▶ _INSTRUCTIONS FOR THE TASK_
The required output is a copy of each line in the material below that includes "sources".

--- --- ---

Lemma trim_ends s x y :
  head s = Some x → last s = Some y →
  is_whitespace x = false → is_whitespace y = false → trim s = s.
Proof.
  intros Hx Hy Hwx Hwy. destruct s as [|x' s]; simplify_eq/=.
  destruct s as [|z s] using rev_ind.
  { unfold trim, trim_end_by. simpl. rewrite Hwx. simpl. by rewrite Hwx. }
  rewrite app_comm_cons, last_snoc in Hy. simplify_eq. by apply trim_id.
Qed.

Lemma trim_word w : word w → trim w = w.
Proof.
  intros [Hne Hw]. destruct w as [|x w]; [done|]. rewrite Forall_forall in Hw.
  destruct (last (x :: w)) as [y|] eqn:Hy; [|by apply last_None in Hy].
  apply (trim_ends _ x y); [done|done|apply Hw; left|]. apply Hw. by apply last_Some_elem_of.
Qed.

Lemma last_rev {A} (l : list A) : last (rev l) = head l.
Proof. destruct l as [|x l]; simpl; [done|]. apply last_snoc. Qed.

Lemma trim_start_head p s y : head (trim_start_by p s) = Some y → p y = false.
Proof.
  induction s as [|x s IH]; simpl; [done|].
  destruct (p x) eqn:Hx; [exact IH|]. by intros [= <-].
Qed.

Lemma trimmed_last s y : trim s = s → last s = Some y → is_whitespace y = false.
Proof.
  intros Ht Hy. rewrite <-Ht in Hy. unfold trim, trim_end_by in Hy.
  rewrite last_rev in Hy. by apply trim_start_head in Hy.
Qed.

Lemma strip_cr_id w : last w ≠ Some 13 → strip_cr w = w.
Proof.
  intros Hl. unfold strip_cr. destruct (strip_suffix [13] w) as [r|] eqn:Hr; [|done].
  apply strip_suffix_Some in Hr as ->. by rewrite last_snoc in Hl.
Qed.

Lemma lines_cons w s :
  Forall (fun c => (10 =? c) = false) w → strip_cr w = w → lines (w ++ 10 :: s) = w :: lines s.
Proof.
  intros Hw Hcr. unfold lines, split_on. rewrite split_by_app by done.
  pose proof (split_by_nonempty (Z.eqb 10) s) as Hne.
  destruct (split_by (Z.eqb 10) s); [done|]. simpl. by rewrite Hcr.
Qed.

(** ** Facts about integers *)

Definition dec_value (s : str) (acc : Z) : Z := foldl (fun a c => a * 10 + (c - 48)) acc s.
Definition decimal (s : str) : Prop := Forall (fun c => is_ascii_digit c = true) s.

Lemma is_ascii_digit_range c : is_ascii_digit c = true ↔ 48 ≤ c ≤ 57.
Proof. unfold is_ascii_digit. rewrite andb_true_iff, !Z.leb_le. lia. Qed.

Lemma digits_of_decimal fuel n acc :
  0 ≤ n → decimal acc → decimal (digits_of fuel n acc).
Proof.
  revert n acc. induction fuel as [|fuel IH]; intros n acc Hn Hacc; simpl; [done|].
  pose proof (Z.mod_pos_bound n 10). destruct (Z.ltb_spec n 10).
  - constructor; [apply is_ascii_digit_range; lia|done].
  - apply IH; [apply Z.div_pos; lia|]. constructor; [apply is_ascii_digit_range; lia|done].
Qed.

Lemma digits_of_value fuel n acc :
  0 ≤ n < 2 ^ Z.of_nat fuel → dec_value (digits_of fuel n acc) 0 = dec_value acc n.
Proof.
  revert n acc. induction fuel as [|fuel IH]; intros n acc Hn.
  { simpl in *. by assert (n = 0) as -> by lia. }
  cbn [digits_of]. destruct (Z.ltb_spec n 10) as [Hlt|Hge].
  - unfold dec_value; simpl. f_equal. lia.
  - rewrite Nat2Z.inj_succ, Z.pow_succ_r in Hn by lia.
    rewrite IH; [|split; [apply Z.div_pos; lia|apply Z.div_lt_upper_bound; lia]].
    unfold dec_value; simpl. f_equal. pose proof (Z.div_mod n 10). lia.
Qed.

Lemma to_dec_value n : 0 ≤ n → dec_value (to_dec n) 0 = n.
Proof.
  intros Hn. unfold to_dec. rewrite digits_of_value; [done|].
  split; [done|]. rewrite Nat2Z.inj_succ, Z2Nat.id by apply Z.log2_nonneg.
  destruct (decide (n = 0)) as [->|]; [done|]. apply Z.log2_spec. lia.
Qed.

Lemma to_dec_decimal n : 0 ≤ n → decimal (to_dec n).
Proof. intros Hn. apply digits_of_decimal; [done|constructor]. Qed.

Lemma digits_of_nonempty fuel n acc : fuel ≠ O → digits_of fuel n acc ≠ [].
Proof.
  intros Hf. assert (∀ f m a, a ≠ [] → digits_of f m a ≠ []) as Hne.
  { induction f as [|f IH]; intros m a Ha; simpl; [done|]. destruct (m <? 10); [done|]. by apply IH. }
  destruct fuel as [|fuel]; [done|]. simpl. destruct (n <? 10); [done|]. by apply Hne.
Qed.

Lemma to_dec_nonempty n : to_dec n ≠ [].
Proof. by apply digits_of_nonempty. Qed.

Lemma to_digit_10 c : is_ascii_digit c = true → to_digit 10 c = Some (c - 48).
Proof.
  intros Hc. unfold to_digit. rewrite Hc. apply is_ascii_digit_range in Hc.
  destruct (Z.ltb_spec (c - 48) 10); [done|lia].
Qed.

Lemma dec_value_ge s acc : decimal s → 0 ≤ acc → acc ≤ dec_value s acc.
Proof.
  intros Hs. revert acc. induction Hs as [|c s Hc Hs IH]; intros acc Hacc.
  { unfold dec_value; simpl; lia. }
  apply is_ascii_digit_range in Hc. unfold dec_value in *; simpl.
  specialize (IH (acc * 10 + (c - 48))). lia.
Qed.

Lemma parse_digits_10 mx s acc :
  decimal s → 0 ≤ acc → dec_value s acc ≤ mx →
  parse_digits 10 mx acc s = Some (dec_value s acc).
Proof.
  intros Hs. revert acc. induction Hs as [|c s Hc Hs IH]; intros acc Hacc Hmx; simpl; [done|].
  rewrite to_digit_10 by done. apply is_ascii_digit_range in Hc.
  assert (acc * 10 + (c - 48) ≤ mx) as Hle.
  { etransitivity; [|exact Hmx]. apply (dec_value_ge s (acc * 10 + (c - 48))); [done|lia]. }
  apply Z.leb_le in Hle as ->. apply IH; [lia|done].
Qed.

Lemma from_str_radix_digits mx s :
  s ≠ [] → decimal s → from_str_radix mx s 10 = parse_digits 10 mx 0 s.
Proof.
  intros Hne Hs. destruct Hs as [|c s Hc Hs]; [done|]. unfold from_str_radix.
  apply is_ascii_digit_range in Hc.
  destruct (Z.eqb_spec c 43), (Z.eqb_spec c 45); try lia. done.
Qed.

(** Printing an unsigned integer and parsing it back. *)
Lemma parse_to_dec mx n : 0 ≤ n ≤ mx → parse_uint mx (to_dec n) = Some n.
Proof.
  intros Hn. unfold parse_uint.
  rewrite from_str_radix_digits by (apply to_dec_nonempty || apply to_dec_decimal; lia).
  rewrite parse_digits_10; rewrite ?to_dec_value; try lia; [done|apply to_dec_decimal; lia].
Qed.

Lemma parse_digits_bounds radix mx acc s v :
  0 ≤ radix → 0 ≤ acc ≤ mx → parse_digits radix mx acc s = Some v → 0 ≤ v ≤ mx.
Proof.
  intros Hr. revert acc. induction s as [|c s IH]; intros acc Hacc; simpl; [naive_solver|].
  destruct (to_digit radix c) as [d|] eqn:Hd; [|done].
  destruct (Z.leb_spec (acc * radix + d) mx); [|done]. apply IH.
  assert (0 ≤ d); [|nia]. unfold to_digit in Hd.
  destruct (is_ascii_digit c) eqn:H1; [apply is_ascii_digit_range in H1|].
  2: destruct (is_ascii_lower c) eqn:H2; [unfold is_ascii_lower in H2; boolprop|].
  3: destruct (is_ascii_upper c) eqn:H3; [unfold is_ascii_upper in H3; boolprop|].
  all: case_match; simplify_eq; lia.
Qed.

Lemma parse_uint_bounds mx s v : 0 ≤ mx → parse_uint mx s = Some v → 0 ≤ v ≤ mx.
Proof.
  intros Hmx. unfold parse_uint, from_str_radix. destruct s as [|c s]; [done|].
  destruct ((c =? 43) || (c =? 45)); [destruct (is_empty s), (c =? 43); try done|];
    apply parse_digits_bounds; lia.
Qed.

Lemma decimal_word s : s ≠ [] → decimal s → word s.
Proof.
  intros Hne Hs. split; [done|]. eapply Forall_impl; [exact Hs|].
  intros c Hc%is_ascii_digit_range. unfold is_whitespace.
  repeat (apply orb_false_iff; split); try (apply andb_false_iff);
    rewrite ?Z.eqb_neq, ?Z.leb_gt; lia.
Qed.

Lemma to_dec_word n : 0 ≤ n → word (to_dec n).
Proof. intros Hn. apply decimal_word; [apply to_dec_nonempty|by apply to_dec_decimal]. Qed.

--- --- ---

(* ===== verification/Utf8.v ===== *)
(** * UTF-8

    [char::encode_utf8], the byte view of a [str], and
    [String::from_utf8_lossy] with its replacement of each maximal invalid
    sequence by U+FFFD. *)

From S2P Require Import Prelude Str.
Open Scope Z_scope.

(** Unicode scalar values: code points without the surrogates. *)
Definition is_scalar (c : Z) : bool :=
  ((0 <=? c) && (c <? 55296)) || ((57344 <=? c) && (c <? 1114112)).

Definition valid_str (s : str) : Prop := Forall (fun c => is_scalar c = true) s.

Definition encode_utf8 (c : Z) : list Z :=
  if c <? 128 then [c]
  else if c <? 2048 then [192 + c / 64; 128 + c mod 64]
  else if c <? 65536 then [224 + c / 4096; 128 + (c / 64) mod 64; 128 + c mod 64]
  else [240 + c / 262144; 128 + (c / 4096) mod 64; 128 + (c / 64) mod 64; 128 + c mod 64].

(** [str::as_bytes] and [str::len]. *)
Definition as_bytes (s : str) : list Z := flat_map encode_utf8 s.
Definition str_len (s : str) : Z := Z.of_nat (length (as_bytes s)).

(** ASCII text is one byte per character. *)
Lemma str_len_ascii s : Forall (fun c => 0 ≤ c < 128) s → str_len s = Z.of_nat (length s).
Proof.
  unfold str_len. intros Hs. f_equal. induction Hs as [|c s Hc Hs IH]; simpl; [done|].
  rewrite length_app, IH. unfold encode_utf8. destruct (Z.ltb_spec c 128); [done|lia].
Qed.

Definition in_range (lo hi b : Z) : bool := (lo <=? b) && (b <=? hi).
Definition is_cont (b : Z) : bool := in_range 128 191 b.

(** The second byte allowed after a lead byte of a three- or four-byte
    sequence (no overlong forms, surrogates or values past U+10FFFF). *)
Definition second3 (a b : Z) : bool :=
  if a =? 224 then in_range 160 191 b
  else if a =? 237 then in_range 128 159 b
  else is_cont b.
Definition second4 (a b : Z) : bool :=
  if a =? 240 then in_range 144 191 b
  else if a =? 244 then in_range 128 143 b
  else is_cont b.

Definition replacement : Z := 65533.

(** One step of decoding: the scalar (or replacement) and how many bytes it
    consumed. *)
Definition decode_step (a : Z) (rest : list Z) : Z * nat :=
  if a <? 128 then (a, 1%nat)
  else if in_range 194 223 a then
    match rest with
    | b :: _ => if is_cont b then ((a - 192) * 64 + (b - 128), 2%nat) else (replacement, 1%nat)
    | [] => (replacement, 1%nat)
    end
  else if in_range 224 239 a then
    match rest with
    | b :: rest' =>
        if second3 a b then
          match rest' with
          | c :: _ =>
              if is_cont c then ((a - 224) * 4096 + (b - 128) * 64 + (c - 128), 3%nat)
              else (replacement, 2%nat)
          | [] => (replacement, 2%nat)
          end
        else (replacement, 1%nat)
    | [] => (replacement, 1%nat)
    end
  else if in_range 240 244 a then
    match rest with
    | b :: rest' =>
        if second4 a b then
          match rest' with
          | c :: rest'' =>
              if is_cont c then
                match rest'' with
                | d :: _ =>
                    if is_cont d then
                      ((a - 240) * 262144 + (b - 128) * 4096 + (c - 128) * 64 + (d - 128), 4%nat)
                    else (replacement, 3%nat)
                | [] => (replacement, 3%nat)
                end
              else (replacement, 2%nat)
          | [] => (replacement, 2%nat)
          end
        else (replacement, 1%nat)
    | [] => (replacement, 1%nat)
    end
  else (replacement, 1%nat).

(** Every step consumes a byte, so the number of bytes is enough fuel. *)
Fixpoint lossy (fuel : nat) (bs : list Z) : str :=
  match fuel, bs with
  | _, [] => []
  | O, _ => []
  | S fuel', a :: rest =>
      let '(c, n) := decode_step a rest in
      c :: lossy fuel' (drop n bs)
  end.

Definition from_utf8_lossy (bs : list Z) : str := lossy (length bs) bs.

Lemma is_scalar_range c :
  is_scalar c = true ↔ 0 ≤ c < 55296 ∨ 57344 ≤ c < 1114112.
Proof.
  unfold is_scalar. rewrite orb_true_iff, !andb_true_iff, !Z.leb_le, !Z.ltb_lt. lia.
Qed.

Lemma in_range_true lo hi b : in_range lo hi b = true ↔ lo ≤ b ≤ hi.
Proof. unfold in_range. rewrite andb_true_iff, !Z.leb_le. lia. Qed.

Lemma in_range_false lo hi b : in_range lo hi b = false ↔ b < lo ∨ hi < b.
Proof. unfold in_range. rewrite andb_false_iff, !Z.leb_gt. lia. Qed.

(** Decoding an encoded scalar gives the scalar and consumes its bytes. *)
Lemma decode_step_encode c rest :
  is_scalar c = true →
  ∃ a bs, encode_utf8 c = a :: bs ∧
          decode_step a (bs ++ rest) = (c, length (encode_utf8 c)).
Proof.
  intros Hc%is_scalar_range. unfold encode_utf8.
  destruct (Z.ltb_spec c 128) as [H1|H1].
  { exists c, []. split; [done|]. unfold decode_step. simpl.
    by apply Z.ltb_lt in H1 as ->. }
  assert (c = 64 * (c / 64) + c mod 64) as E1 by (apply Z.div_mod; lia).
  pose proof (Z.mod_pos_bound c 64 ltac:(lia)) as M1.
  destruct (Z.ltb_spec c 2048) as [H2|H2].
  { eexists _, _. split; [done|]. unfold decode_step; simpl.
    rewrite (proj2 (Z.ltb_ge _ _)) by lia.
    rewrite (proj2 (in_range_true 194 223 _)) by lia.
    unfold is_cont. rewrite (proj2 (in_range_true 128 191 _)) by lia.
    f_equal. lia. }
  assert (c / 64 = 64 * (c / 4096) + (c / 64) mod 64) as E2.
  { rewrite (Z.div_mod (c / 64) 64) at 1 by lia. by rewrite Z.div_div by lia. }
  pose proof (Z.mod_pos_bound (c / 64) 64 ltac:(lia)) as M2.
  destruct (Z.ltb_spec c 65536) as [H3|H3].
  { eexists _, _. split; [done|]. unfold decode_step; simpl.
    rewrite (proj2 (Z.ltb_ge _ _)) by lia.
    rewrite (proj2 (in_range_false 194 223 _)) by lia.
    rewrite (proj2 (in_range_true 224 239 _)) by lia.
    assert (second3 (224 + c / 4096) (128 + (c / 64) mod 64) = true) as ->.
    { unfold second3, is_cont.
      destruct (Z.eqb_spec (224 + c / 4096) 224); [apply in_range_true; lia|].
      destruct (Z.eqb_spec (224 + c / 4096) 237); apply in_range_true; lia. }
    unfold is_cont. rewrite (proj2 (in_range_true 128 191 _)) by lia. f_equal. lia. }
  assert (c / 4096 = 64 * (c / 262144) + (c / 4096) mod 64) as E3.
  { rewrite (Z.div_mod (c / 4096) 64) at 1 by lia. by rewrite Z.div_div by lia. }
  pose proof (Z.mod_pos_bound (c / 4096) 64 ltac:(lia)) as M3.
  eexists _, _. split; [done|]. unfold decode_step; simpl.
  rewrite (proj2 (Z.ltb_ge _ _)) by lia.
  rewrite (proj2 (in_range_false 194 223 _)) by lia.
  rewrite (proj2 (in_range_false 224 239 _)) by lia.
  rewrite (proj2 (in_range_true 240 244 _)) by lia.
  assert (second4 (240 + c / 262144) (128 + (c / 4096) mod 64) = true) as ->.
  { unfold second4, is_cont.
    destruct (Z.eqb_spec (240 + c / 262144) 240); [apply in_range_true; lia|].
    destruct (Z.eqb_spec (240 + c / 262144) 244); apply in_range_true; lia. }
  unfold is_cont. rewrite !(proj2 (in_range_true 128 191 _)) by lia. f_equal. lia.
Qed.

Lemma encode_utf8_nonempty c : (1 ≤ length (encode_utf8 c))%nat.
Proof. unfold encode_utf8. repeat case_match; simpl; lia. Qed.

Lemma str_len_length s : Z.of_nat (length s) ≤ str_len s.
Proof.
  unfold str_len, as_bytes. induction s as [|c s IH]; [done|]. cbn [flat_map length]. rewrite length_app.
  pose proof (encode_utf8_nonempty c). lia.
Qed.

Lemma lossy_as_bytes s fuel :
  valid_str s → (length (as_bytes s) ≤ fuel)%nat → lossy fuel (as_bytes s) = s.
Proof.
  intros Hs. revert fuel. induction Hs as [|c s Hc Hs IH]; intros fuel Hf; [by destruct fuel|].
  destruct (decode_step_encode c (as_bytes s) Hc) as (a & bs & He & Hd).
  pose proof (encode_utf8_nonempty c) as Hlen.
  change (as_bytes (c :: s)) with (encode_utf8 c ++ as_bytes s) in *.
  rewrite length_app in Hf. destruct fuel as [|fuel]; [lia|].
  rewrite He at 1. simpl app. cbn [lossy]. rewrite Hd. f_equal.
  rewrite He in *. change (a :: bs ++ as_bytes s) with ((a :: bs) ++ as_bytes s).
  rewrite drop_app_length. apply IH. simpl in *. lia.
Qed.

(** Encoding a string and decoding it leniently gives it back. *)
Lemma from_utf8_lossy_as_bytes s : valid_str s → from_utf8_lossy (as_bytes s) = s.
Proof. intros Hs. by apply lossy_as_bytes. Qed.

--- --- ---

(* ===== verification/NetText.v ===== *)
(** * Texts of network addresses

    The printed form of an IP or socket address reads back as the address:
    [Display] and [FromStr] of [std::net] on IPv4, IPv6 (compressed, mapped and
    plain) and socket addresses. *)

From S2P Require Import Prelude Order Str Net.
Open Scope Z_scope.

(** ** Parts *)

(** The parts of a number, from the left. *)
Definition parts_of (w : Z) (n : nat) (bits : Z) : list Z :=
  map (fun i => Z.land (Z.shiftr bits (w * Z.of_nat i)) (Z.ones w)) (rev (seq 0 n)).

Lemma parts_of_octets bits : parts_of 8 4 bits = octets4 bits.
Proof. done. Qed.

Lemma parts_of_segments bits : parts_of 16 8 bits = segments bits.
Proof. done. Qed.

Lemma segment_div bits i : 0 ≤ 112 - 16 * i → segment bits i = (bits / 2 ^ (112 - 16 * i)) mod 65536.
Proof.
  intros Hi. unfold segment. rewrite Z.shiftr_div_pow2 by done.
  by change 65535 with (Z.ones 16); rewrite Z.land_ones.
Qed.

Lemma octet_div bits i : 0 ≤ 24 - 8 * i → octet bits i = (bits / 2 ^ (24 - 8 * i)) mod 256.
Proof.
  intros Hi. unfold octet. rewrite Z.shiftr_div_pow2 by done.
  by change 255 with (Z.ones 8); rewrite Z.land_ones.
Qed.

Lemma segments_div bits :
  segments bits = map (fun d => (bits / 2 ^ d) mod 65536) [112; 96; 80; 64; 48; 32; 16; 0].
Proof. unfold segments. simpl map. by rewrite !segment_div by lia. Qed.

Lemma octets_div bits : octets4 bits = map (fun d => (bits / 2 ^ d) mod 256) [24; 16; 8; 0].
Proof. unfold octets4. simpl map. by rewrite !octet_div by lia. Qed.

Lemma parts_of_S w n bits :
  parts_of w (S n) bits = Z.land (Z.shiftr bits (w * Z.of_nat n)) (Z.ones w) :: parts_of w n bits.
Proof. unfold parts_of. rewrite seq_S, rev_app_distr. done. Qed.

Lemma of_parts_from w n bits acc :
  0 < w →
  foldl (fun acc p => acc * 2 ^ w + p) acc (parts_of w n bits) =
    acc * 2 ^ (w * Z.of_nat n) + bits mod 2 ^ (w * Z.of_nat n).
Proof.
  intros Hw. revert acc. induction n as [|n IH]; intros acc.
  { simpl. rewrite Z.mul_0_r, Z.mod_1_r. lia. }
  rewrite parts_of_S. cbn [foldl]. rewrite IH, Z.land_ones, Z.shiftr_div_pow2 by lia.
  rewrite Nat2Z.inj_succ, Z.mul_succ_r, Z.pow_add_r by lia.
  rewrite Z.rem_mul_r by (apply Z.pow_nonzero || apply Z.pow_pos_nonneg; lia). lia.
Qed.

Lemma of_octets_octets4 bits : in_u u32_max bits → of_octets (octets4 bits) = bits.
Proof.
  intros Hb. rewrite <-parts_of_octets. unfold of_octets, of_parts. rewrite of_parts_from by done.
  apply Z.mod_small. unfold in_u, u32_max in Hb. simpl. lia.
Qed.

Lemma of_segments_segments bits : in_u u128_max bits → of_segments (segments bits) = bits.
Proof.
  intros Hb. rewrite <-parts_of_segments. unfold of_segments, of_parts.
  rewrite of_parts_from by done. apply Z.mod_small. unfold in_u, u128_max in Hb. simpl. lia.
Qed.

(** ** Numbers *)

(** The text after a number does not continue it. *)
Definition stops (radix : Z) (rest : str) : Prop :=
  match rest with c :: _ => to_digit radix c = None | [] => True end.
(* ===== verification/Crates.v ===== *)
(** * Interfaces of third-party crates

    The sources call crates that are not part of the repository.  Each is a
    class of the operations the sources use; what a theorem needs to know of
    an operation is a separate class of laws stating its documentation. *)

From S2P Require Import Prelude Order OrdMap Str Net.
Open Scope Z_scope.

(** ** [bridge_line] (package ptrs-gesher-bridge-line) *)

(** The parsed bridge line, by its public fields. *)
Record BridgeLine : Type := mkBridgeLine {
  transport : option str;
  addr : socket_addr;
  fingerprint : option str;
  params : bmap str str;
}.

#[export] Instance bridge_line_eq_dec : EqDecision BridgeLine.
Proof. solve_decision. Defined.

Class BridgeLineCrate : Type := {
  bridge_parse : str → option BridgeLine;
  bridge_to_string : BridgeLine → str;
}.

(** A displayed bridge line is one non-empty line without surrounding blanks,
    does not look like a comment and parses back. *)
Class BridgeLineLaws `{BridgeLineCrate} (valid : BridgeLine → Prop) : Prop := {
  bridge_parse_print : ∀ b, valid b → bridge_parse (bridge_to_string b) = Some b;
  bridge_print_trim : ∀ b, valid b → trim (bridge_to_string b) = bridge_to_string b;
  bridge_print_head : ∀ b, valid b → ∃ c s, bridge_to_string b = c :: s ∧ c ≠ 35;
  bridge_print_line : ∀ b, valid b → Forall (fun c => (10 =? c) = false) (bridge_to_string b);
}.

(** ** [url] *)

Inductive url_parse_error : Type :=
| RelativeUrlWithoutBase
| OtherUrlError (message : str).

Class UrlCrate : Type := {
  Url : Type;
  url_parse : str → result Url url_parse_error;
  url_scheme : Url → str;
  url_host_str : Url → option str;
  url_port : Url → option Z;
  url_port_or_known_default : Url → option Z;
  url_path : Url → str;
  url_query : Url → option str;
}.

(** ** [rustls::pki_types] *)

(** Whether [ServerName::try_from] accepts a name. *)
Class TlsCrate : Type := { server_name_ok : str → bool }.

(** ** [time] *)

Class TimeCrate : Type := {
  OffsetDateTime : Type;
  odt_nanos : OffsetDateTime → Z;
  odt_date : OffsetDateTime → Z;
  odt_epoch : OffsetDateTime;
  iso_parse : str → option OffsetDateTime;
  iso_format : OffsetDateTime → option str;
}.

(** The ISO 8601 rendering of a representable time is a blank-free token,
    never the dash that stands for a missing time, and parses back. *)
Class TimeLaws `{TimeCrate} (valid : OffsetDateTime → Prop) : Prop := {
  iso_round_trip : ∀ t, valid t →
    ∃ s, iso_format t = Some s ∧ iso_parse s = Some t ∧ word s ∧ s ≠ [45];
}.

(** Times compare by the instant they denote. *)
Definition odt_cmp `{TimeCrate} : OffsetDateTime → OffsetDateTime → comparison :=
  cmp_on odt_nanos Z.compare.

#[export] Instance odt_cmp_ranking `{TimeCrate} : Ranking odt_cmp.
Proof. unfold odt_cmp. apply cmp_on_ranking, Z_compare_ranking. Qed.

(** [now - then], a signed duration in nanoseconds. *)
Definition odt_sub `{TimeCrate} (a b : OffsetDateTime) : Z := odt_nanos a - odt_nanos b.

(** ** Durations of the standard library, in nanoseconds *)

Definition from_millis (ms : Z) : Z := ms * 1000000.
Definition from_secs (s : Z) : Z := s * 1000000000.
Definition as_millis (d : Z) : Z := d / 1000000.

--- --- ---

▶ _RESPONSE TO THE EXERCISE_
    The sources call crates that are not part of the repository.  Each is a
    class of the operations the sources use; what a theorem needs to know of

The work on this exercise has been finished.